- [ABOUT THIS EXERCISE]
Your response should consist of the records below, repeated exactly.

[Opening DATA FOR REVIEW section]

(** [frame e i] is the payload of frame [i] when its received flag is set.  The length the FPGA
    stores counts four more bytes. *)
Class RxRing (E : Type) `{Env E} (base : Z) (n : nat) := {
  frame : E -> nat -> option (list Z);
  rx_flag : forall e i, (i < n)%nat ->
    istrue (Z.land (u32 (r_val (ext (MemRead W32 (frame_at base i + dma_rx_flags)) e).1)) CCAT_FRAME_RECEIVED)
      = bool_decide (is_Some (frame e i));
  rx_length : forall e i p, (i < n)%nat -> frame e i = Some p ->
    u16 (r_val (ext (MemRead W16 (frame_at base i + dma_length)) e).1) = zlen p + 4;
  rx_data : forall e i p k b, (i < n)%nat -> frame e i = Some p -> p !! k = Some b ->
    u8 (r_val (ext (MemRead W8 (frame_at base i + sizeof_dma_hdr + Z.of_nat k)) e).1) = b;
  rx_fits : forall e i p, (i < n)%nat -> frame e i = Some p -> 0 < zlen p <= MAX_PAYLOAD_SIZE;
  rx_keep : forall e i p c, (i < n)%nat -> frame e i = Some p -> ~ touches base i c ->
    frame (ext c e).2 i = Some p;
}.
Arguments frame {E _} base n {_} e i.

(** What a run handed to the network stack, and the frames it gave back to the FPGA through the
    FIFO register [reg]. *)
Definition handed (t : list event) : list (list Z) :=
  omap (fun ev => match ev_call ev with Kernel (NetifRx _ l) => Some l | _ => None end) t.
Definition rearmed (reg : Z) (t : list event) : list Z :=
  omap (fun ev => match ev_call ev with
                  | IoWrite W32 a v => if a =? reg then Some v else None | _ => None end) t.

Lemma handed_app t t' : handed (t ++ t') = handed t ++ handed t'.
Proof. apply omap_app. Qed.
Lemma rearmed_app reg t t' : rearmed reg (t ++ t') = rearmed reg t ++ rearmed reg t'.
Proof. apply omap_app. Qed.

(** Whether each buffer a run asked the kernel for was granted, and the frames that got one. *)
Definition buffers (t : list event) : list bool :=
  omap (fun ev => match ev_call ev with
                  | Kernel (DevAllocSkb _) => Some (negb (r_val (ev_resp ev) =? 0)) | _ => None end) t.

Fixpoint kept (v : list bool) (d : list (list Z)) : list (list Z) :=
  match v, d with
  | b :: v', p :: d' => if b then p :: kept v' d' else kept v' d'
  | _, _ => []
  end.

Lemma buffers_app t t' : buffers (t ++ t') = buffers t ++ buffers t'.
Proof. apply omap_app. Qed.

Lemma kept_all v d : length v = length d -> Forall (eq true) v -> kept v d = d.
Proof.
  revert d. induction v as [|b v IH]; intros [|p d] Hl Hv; try done. simpl in *.
  apply Forall_cons in Hv as [<- Hv]. f_equal. apply IH; [lia | done].
Qed.

(** The counters of a FIFO after a frame [p] that got a buffer, or did not. *)
Definition counted (b : bool) (p : list Z) (f : ccat_eth_fifo) : ccat_eth_fifo :=
  if b then set_bytes (u64 (bytes f + zlen p)) f else set_dropped (u64 (dropped f + 1)) f.

Section Rx.
Context {E : Type} `{Env E} {base : Z} {n : nat} `{!RxRing E base n}.
Local Abbreviation frm := (frame base n).

(** Filled frames stay filled. *)
Definition keeps (e e' : E) : Prop :=
  forall i p, (i < n)%nat -> frm e i = Some p -> frm e' i = Some p.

[Closing DATA FOR REVIEW section]

- [OUTPUT OF THE EXERCISE]
(** [frame e i] is the payload of frame [i] when its received flag is set.  The length the FPGA
    stores counts four more bytes. *)
Class RxRing (E : Type) `{Env E} (base : Z) (n : nat) := {
  frame : E -> nat -> option (list Z);
  rx_flag : forall e i, (i < n)%nat ->
    istrue (Z.land (u32 (r_val (ext (MemRead W32 (frame_at base i + dma_rx_flags)) e).1)) CCAT_FRAME_RECEIVED)
      = bool_decide (is_Some (frame e i));
  rx_length : forall e i p, (i < n)%nat -> frame e i = Some p ->
    u16 (r_val (ext (MemRead W16 (frame_at base i + dma_length)) e).1) = zlen p + 4;
  rx_data : forall e i p k b, (i < n)%nat -> frame e i = Some p -> p !! k = Some b ->
    u8 (r_val (ext (MemRead W8 (frame_at base i + sizeof_dma_hdr + Z.of_nat k)) e).1) = b;
  rx_fits : forall e i p, (i < n)%nat -> frame e i = Some p -> 0 < zlen p <= MAX_PAYLOAD_SIZE;
  rx_keep : forall e i p c, (i < n)%nat -> frame e i = Some p -> ~ touches base i c ->
    frame (ext c e).2 i = Some p;
}.
Arguments frame {E _} base n {_} e i.

(** What a run handed to the network stack, and the frames it gave back to the FPGA through the
    FIFO register [reg]. *)
Definition handed (t : list event) : list (list Z) :=
  omap (fun ev => match ev_call ev with Kernel (NetifRx _ l) => Some l | _ => None end) t.
Definition rearmed (reg : Z) (t : list event) : list Z :=
  omap (fun ev => match ev_call ev with
                  | IoWrite W32 a v => if a =? reg then Some v else None | _ => None end) t.

Lemma handed_app t t' : handed (t ++ t') = handed t ++ handed t'.
Proof. apply omap_app. Qed.
Lemma rearmed_app reg t t' : rearmed reg (t ++ t') = rearmed reg t ++ rearmed reg t'.
Proof. apply omap_app. Qed.

(** Whether each buffer a run asked the kernel for was granted, and the frames that got one. *)
Definition buffers (t : list event) : list bool :=
  omap (fun ev => match ev_call ev with
                  | Kernel (DevAllocSkb _) => Some (negb (r_val (ev_resp ev) =? 0)) | _ => None end) t.

Fixpoint kept (v : list bool) (d : list (list Z)) : list (list Z) :=
  match v, d with
  | b :: v', p :: d' => if b then p :: kept v' d' else kept v' d'
  | _, _ => []
  end.

Lemma buffers_app t t' : buffers (t ++ t') = buffers t ++ buffers t'.
Proof. apply omap_app. Qed.

Lemma kept_all v d : length v = length d -> Forall (eq true) v -> kept v d = d.
Proof.
  revert d. induction v as [|b v IH]; intros [|p d] Hl Hv; try done. simpl in *.
  apply Forall_cons in Hv as [<- Hv]. f_equal. apply IH; [lia | done].
Qed.

(** The counters of a FIFO after a frame [p] that got a buffer, or did not. *)
Definition counted (b : bool) (p : list Z) (f : ccat_eth_fifo) : ccat_eth_fifo :=
  if b then set_bytes (u64 (bytes f + zlen p)) f else set_dropped (u64 (dropped f + 1)) f.

Section Rx.
Context {E : Type} `{Env E} {base : Z} {n : nat} `{!RxRing E base n}.
Local Abbreviation frm := (frame base n).

(** Filled frames stay filled. *)
Definition keeps (e e' : E) : Prop :=
  forall i p, (i < n)%nat -> frm e i = Some p -> frm e' i = Some p.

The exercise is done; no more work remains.